Available data:

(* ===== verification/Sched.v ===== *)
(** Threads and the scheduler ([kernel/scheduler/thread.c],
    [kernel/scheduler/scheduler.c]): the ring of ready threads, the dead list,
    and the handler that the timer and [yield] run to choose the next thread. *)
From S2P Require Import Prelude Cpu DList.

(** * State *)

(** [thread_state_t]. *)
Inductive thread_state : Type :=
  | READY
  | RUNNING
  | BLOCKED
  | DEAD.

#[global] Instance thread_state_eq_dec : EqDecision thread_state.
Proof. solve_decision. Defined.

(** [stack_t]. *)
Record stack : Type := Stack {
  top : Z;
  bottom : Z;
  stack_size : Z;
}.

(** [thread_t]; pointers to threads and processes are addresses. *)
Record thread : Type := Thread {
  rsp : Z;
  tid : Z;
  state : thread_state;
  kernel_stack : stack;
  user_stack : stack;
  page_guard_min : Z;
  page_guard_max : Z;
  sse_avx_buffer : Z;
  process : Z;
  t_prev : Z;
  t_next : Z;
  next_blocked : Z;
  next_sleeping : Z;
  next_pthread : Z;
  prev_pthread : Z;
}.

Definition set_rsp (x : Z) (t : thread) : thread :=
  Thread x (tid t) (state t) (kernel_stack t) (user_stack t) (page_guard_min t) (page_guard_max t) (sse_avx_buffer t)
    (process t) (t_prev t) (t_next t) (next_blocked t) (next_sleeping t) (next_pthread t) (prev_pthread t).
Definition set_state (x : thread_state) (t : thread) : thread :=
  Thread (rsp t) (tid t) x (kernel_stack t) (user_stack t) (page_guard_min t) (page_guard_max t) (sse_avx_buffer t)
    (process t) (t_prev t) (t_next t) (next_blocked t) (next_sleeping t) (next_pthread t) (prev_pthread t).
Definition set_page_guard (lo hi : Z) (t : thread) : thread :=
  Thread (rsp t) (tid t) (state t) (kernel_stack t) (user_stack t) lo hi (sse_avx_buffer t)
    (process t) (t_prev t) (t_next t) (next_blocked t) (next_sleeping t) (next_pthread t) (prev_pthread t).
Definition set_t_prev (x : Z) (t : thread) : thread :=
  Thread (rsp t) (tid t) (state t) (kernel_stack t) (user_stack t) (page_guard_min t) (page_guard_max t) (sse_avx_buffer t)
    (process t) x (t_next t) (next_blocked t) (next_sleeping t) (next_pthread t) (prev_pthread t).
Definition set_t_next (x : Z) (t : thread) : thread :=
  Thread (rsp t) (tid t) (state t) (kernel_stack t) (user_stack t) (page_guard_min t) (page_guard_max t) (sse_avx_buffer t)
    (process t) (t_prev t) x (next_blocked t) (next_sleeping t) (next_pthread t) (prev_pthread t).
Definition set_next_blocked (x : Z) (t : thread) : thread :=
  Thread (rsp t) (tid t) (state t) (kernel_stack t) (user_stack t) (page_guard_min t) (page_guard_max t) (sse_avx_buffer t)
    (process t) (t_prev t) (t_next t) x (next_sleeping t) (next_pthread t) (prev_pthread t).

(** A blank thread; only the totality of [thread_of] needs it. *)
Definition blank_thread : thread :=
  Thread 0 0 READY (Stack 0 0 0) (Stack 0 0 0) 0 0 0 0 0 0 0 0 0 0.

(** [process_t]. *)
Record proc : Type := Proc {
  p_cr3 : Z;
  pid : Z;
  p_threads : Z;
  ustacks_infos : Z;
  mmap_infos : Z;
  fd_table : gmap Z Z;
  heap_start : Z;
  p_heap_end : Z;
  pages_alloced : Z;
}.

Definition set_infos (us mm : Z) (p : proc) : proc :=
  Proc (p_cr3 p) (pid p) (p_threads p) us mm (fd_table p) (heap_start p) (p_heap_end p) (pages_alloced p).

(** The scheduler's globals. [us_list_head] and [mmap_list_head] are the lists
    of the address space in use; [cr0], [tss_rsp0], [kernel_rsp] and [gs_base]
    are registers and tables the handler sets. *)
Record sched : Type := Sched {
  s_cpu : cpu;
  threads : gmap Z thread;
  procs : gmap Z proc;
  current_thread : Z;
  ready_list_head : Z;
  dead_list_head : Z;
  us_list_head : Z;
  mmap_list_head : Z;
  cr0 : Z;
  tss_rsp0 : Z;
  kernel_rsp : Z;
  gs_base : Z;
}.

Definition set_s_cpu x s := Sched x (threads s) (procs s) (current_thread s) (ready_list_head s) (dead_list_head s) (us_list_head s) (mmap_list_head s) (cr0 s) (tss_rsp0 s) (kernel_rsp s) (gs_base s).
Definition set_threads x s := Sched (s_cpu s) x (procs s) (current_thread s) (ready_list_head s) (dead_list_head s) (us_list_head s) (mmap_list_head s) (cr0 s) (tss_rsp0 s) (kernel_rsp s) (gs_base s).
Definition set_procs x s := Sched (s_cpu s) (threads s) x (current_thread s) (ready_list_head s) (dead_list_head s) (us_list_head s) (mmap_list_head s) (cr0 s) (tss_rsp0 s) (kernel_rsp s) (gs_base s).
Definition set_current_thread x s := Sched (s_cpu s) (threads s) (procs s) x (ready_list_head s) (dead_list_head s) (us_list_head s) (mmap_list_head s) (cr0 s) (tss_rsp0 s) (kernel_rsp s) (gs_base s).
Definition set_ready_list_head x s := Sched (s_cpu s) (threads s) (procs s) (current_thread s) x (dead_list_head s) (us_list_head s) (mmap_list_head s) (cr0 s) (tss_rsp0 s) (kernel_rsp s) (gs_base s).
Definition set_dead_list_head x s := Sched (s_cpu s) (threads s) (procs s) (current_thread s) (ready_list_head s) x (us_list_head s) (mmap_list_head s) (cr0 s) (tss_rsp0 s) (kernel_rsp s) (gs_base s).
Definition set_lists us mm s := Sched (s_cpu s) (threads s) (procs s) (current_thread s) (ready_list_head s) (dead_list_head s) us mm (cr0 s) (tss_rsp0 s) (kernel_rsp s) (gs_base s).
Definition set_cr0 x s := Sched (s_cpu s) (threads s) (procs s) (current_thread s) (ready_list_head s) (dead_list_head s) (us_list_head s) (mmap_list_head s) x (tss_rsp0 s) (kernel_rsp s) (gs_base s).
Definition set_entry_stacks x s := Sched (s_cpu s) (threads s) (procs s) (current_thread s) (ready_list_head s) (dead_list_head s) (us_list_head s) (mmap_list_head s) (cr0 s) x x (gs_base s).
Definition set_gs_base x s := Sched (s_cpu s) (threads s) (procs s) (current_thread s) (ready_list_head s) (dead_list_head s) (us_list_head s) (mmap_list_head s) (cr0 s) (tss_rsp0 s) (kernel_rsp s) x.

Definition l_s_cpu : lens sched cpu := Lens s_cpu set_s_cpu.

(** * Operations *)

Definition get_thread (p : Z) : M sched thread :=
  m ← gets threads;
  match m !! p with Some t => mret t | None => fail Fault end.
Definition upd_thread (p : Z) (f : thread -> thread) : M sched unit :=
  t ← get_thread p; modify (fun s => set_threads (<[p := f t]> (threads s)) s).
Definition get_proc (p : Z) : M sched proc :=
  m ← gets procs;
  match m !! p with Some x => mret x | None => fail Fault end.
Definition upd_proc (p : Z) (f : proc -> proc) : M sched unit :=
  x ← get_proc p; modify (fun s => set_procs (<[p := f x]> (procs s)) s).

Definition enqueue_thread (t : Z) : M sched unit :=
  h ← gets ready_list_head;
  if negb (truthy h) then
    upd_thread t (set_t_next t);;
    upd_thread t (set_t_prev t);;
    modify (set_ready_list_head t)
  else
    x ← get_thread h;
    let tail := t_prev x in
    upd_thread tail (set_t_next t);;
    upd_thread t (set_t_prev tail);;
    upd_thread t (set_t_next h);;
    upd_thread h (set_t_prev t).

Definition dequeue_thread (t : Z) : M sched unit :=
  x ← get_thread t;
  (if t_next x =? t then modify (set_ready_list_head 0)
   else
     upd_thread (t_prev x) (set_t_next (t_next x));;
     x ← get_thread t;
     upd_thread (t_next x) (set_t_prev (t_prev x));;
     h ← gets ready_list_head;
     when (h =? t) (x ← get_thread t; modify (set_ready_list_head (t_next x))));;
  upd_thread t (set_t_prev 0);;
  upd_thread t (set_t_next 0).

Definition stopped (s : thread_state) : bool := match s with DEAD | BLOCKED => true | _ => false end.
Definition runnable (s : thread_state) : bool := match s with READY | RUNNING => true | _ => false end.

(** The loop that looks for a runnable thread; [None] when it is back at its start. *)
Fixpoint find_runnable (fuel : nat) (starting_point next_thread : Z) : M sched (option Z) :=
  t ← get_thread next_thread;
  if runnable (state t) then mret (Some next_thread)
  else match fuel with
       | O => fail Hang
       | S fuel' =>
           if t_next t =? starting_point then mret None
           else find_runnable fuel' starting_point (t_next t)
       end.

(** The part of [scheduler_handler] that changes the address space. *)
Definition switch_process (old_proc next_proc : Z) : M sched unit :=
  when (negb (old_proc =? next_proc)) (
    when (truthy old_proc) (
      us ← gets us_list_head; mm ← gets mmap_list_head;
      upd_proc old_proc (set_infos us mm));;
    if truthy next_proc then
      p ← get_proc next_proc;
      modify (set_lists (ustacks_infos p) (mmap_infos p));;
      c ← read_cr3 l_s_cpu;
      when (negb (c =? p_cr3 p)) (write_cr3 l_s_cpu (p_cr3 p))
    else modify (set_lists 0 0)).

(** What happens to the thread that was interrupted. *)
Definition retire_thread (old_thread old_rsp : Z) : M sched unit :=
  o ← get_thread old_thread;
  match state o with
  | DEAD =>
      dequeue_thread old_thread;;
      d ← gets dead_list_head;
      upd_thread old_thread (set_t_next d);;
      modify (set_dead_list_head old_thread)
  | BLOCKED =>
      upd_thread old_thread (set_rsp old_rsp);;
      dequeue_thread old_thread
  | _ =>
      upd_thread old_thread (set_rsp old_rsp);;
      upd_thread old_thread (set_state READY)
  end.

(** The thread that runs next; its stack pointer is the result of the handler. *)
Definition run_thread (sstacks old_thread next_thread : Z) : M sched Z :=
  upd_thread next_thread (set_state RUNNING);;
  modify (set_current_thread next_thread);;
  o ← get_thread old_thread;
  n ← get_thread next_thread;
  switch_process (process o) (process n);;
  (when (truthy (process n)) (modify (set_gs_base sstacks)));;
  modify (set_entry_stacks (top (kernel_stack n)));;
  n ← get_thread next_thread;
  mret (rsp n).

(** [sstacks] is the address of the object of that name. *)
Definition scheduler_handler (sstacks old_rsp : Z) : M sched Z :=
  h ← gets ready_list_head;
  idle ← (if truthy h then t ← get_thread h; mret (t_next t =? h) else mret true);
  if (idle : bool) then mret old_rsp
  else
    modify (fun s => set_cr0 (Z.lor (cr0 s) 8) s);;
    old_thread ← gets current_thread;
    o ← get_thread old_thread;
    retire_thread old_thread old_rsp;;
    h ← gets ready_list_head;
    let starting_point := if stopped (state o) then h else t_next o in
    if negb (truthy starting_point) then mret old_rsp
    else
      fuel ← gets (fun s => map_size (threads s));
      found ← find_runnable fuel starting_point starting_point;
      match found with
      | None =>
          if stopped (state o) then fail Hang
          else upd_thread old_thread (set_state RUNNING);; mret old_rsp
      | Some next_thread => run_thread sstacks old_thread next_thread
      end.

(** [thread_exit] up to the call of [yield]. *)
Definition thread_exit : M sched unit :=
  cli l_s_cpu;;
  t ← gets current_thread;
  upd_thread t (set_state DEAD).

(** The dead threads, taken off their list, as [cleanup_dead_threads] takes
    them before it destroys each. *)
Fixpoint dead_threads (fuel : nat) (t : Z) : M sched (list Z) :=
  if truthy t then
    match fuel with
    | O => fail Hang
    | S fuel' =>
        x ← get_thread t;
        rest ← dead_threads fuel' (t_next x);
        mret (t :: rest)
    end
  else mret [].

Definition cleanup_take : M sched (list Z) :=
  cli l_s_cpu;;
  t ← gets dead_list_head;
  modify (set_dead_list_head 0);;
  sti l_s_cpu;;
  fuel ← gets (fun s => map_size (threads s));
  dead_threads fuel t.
---
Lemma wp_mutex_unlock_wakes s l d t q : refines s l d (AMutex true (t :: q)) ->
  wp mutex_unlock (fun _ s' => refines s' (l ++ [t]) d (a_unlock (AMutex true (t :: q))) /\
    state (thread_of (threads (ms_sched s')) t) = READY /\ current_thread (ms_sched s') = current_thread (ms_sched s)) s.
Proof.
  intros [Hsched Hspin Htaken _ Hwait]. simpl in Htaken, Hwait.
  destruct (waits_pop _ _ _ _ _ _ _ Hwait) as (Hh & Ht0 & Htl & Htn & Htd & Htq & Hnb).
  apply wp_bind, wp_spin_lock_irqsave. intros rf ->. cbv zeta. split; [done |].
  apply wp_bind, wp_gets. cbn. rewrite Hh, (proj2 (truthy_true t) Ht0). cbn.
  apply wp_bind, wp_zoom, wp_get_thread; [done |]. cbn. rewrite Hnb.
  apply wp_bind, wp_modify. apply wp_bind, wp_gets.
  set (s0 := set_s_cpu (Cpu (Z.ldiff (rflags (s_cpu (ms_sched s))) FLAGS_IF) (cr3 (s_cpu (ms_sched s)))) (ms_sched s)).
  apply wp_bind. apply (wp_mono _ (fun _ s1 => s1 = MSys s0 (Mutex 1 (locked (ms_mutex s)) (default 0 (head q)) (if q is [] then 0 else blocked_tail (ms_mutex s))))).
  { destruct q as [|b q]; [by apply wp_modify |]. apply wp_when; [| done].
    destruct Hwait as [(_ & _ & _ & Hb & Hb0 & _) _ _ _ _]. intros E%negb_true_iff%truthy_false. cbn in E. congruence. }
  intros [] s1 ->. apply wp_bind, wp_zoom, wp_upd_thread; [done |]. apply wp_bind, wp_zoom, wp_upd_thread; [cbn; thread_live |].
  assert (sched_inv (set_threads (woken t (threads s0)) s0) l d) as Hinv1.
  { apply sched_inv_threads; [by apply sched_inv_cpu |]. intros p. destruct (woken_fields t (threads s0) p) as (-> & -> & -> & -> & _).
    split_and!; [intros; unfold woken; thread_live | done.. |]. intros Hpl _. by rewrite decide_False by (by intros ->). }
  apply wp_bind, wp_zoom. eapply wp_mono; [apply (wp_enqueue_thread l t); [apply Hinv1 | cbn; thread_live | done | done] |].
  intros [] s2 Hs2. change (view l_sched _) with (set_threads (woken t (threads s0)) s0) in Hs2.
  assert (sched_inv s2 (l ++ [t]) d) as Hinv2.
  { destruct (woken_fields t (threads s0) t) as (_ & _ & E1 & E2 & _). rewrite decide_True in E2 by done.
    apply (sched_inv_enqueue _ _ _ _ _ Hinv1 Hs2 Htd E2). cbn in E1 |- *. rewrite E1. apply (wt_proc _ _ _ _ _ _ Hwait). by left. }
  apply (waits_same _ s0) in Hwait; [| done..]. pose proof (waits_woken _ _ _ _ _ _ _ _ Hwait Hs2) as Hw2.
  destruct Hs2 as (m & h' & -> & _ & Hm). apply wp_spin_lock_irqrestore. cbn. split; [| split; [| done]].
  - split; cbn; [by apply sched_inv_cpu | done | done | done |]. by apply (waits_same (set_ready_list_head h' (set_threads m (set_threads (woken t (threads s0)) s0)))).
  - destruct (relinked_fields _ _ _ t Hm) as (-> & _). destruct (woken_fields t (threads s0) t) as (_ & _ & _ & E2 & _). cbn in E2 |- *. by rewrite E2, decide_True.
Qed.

Goal of the exercise:
Above are the entries. Output exactly the lines beginning with the line that has "state (thread_of (threads" and ending with the line that has "apply wp_bind, wp_spin_lock_irqsave.".

Answer to this task:
    state (thread_of (threads (ms_sched s')) t) = READY /\ current_thread (ms_sched s') = current_thread (ms_sched s)) s.
Proof.
  intros [Hsched Hspin Htaken _ Hwait]. simpl in Htaken, Hwait.
  destruct (waits_pop _ _ _ _ _ _ _ Hwait) as (Hh & Ht0 & Htl & Htn & Htd & Htq & Hnb).
  apply wp_bind, wp_spin_lock_irqsave. intros rf ->. cbv zeta. split; [done |].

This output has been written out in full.